-- Supplied material follows --
(** The out parameter keeps the caller's value when the call fails. *)
(* @src services/disk_manager/src/adapter/storage_daemon_proxy.cpp 28-53 StorageDaemonProxy::QueryUsbIsInUse *)
Definition Proxy_QueryUsbIsInUse (diskPath : string) (isInUse : bool) : L (Z * bool) :=
  let fail e := (e, isInUse) in
  transact COMMAND_QUERY_USB_IS_IN_USE (write! KString16 (str16 diskPath) then sret true) fail
    (reply_ok fail (let! b := pread KBool in sret (ERR_OK, b))).
(* @src services/disk_manager/src/adapter/storage_daemon_proxy.cpp 55-76 StorageDaemonProxy::CreateBlockDeviceNode *)
Definition Proxy_CreateBlockDeviceNode (devPath : string) (mode major minor : Z) : L Z :=
  transact_simple ADDON_CREATE_BLOCK_DEVICE_NODE
    (write! KString16 (str16 devPath) then write! KUint32 mode then write! KInt32 major then write! KInt32 minor then sret true).
(* @src services/disk_manager/src/adapter/storage_daemon_proxy.cpp 78-95 StorageDaemonProxy::DestroyBlockDeviceNode *)
Definition Proxy_DestroyBlockDeviceNode (devPath : string) : L Z :=
  transact_simple ADDON_DESTROY_BLOCK_DEVICE_NODE (write! KString16 (str16 devPath) then sret true).
(* @src services/disk_manager/src/adapter/storage_daemon_proxy.cpp 97-122 StorageDaemonProxy::ReadPartitionTable *)
Definition Proxy_ReadPartitionTable (devPath : string) : L (Z * string * Z) :=
  let fail e := (e, "", 0) in
  transact ADDON_READ_PARTITION_TABLE (write! KString16 (str16 devPath) then sret true) fail
    (reply_ok fail (let! output := read_str in let! maxVolume := pread KInt32 in sret (ERR_OK, output, maxVolume))).
(* @src services/disk_manager/src/adapter/storage_daemon_proxy.cpp 125-148 StorageDaemonProxy::QueryCDStatus *)
Definition Proxy_QueryCDStatus (devPath : string) : L (Z * Z) :=
  let fail e := (e, 0) in
  transact ADDON_GET_CD_STATUS (write! KString16 (str16 devPath) then sret true) fail
    (reply_ok fail (let! status := pread KInt32 in sret (ERR_OK, status))).
(* @src services/disk_manager/src/adapter/storage_daemon_proxy.cpp 150-173 StorageDaemonProxy::Mount *)
Definition Proxy_Mount (devPath mountPath fsType : string) (mountFlag : Z) (mountData : string) : L Z :=
  transact_simple ADDON_MOUNT
    (write! KString16 (str16 devPath) then write! KString16 (str16 mountPath) then write! KString16 (str16 fsType) then
     write! KUint64 mountFlag then write! KString16 (str16 mountData) then sret true).
(* @src services/disk_manager/src/adapter/storage_daemon_proxy.cpp 175-193 StorageDaemonProxy::Unmount *)
Definition Proxy_Unmount (mountPath fsType : string) (force : bool) : L Z :=
  transact_simple ADDON_UNMOUNT
    (write! KString16 (str16 mountPath) then write! KString16 (str16 fsType) then write! KBool force then sret true).
(* @src services/disk_manager/src/adapter/storage_daemon_proxy.cpp 195-216 StorageDaemonProxy::FormatVolume *)
Definition Proxy_FormatVolume (devPath fsType diskPath partitionType : string) (partitionNum : Z) : L Z :=
  transact_simple ADDON_FORMAT_VOLUME
    (write! KString16 (str16 devPath) then write! KString16 (str16 fsType) then write! KString16 (str16 diskPath) then
     write! KString16 (str16 partitionType) then write! KInt32 partitionNum then sret true).
(* @src services/disk_manager/src/adapter/storage_daemon_proxy.cpp 218-235 StorageDaemonProxy::Check *)
Definition Proxy_Check (devPath fsType : string) : L Z :=
  transact_simple ADDON_CHECK (write! KString16 (str16 devPath) then write! KString16 (str16 fsType) then sret true).
(* @src services/disk_manager/src/adapter/storage_daemon_proxy.cpp 237-254 StorageDaemonProxy::Repair *)
Definition Proxy_Repair (devPath fsType : string) : L Z :=
  transact_simple ADDON_REPAIR (write! KString16 (str16 devPath) then write! KString16 (str16 fsType) then sret true).
(* @src services/disk_manager/src/adapter/storage_daemon_proxy.cpp 256-276 StorageDaemonProxy::SetLabel *)
Definition Proxy_SetLabel (devPath fsType label : string) : L Z :=
  transact_simple ADDON_SET_LABEL
    (write! KString16 (str16 devPath) then write! KString16 (str16 fsType) then write! KString16 (str16 label) then sret true).
(* @src services/disk_manager/src/adapter/storage_daemon_proxy.cpp 278-308 StorageDaemonProxy::ReadMetadata *)
Definition Proxy_ReadMetadata (devPath : string) : L (Z * string * string * string) :=
  let fail e := (e, "", "", "") in
  transact ADDON_READ_METADATA (write! KString16 (str16 devPath) then sret true) fail
    (reply_ok fail (let! uuid := read_str in let! type := read_str in let! label := read_str in sret (ERR_OK, uuid, type, label))).
(* @src services/disk_manager/src/adapter/storage_daemon_proxy.cpp 310-336 StorageDaemonProxy::GetCapacity *)
Definition Proxy_GetCapacity (devPath : string) : L (Z * Z * Z) :=
  let fail e := (e, 0, 0) in
  transact ADDON_GET_CAPACITY (write! KString16 (str16 devPath) then sret true) fail
    (reply_ok fail
       (let! total := ptry KInt64 in
        match total with
        | None => sret (ERR_INVALID_DATA, 0, 0)
        | Some total =>
            let! free := ptry KInt64 in
            match free with
            | None => sret (ERR_INVALID_DATA, total, 0)
            | Some free => sret (ERR_OK, total, free)
            end
        end)).
(* @src services/disk_manager/src/adapter/storage_daemon_proxy.cpp 338-365 StorageDaemonProxy::MountFuseDevice *)
Definition Proxy_MountFuseDevice (mountPath : string) : L (Z * Z) :=
  let fail e := (e, -1) in
  transact ADDON_MOUNT_FUSE_DEVICE (write! KString16 (str16 mountPath) then sret true) fail
    (reply_ok fail (let! fd := pread KFd in if fd <? 0 then sret (ERR_INVALID_DATA, -1) else sret (ERR_OK, fd))).
(* @src services/disk_manager/src/adapter/storage_daemon_proxy.cpp 367-395 StorageDaemonProxy::GetBlockInfoByType *)
Definition Proxy_GetBlockInfoByType (type diskId : string) : L (Z * string) :=
  let fail e := (e, "") in
  transact ADDON_GET_BLOCK_INFO_BY_TYPE (write! KString16 (str16 type) then write! KString16 (str16 diskId) then sret true) fail
    (reply_ok fail (let! blockInfos := read_str in sret (ERR_OK, blockInfos))).
(* @src services/disk_manager/src/adapter/storage_daemon_proxy.cpp 397-414 StorageDaemonProxy::Partition *)
Definition Proxy_Partition (diskPath partitionType : string) : L Z :=
  transact_simple ADDON_PARTITION (write! KString16 (str16 diskPath) then write! KString16 (str16 partitionType) then sret true).
(** The out parameter keeps the caller's value when the call fails. *)
(* @src services/disk_manager/src/adapter/storage_daemon_proxy.cpp 416-438 StorageDaemonProxy::GetPartitionTableInfo *)
Definition Proxy_GetPartitionTableInfo (devPath execRet : string) : L (Z * string) :=
  let fail e := (e, execRet) in
  transact ADDON_GET_PARTITION_TABLE_INFO (write! KString16 (str16 devPath) then sret true) fail
    (reply_ok fail (let! execRet := read_str in sret (ERR_OK, execRet))).
(* @src services/disk_manager/src/adapter/storage_daemon_proxy.cpp 440-470 StorageDaemonProxy::CreatePartition *)
Definition Proxy_CreatePartition (devPath : string) (partitionNum startSector endSector : Z) (typeCode : string) : L Z :=
  transact_simple ADDON_CREATE_PARTITION
    (write! KString16 (str16 devPath) then write! KInt32 partitionNum then write! KInt64 startSector then
     write! KInt64 endSector then write! KString16 (str16 typeCode) then sret true).
(* @src services/disk_manager/src/adapter/storage_daemon_proxy.cpp 472-496 StorageDaemonProxy::DeletePartitionInfo *)
Definition Proxy_DeletePartitionInfo (devPath diskId : string) (partitionNum : Z) : L Z :=
  transact_simple ADDON_DELETE_PARTITION
    (write! KString16 (str16 devPath) then write! KString16 (str16 diskId) then write! KInt32 partitionNum then sret true).
(** A vector of strings: its size as an [int32_t], then the strings. *)
Definition write_strs (cmd : list string) (cont : M bool) : M bool :=
  write! KInt32 (i32 (Z.of_nat (List.length cmd))) then
  let! ok := write_all (fun arg => pwrite KString16 (str16 arg)) cmd in if ok then cont else sret false.
(* @src services/disk_manager/src/adapter/storage_daemon_proxy.cpp 498-534 StorageDaemonProxy::FormatPartition *)
Definition Proxy_FormatPartition (devPath fsType volumeName : string) (cmd : list string) (quickFormat : bool) : L Z :=
  transact_simple ADDON_FORMAT_PARTITION
    (write! KString16 (str16 devPath) then write! KString16 (str16 fsType) then write! KString16 (str16 volumeName) then
     write_strs cmd (write! KBool quickFormat then sret true)).
(* @src services/disk_manager/src/adapter/storage_daemon_proxy.cpp 536-553 StorageDaemonProxy::Erase *)
Definition Proxy_Erase (devPath : string) : L Z :=
  transact_simple ADDON_ERASE (write! KString16 (str16 devPath) then sret true).
(* @src services/disk_manager/src/adapter/storage_daemon_proxy.cpp 555-572 StorageDaemonProxy::Eject *)
Definition Proxy_Eject (devName : string) : L Z :=
  transact_simple ADDON_EJECT (write! KString16 (str16 devName) then sret true).
(* @src services/disk_manager/src/adapter/storage_daemon_proxy.cpp 574-604 StorageDaemonProxy::CreateIsoImage *)
Definition Proxy_CreateIsoImage (devPath filePath fsType mountPath : string) : L Z :=
  transact_simple ADDON_CREATE_ISO_IMAGE
    (write! KString16 (str16 devPath) then write! KString16 (str16 filePath) then write! KString16 (str16 fsType) then
     write! KString16 (str16 mountPath) then sret true).
(* @src services/disk_manager/src/adapter/storage_daemon_proxy.cpp 606-631 StorageDaemonProxy::Burn *)
Definition Proxy_Burn (devPath burnOptions fsType : string) : L Z :=
  transact_simple ADDON_BURN
    (write! KString16 (str16 devPath) then write! KString16 (str16 burnOptions) then write! KString16 (str16 fsType) then sret true).
(** A reply with one number. *)
Definition read_number (k : Kind) (num : carrier k -> Z) (fail : Z -> Z * Z) : M (Z * Z) :=
  reply_ok fail (let! x := ptry k in match x with None => sret (fail ERR_INVALID_DATA) | Some x => sret (ERR_OK, num x) end).
(* @src services/disk_manager/src/adapter/storage_daemon_proxy.cpp 633-658 StorageDaemonProxy::GetVolumeOpProcess *)
Definition Proxy_GetVolumeOpProcess (volumeId : string) : L (Z * Z) :=
  let fail e := (e, 0) in
  transact ADDON_GET_VOLUME_OP_PROCESS (write! KString16 (str16 volumeId) then sret true) fail (read_number KInt32 id fail).
(* @src services/disk_manager/src/adapter/storage_daemon_proxy.cpp 660-685 StorageDaemonProxy::GetDiskSize *)
Definition Proxy_GetDiskSize (devName : string) : L (Z * Z) :=
  let fail e := (e, 0) in
  transact ADDON_GET_DISK_SIZE (write! KString16 (str16 devName) then sret true) fail (read_number KUint64 id fail).
Fixpoint read_strs (n : nat) : M (list string) :=
  match n with
  | O => sret []
  | S n => let! s := read_str in let! l := read_strs n in sret (s :: l)
  end.
(** [None] is the exception of [output.reserve] for a negative size; the out parameters keep the caller's value
    when the call fails. *)
(* @src services/disk_manager/src/adapter/storage_daemon_proxy.cpp 687-721 StorageDaemonProxy::ExecuteCommand *)
Definition Proxy_ExecuteCommand (cmd : list string) (execRet : Z) (output : list string) : L (option (Z * Z * list string)) :=
  let fail e := Some (e, execRet, output) in
  transact ADDON_EXECUTE_COMMAND (write_strs cmd (sret true)) fail
    (reply_ok fail
       (let! execRet := pread KInt32 in
        let! outputSize := pread KInt32 in
        if outputSize <? 0 then sret None
        else let! output := read_strs (Z.to_nat outputSize) in sret (Some (ERR_OK, execRet, output)))).
(* @src services/disk_manager/src/adapter/storage_daemon_proxy.cpp 723-751 StorageDaemonProxy::CreateDmLinear *)
Definition Proxy_CreateDmLinear (sourceDevPath : string) (startSector sectorCount : Z) : L (Z * Z) :=
  let fail e := (e, 0) in
  transact ADDON_CREATE_DM_LINEAR
    (write! KString16 (str16 sourceDevPath) then write! KUint64 startSector then write! KUint64 sectorCount then sret true)
    fail (read_number KUint64 id fail).
End proxy.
-- Supplied material concluded --
• [Problem to work on]:
Output exactly one stretch of the listing: from the line containing "(** [None] is" through the line containing "687-721 StorageDaemonProxy::ExecuteCommand *)", both end lines included.

• [Answer box]:
(** [None] is the exception of [output.reserve] for a negative size; the out parameters keep the caller's value
    when the call fails. *)
(* @src services/disk_manager/src/adapter/storage_daemon_proxy.cpp 687-721 StorageDaemonProxy::ExecuteCommand *)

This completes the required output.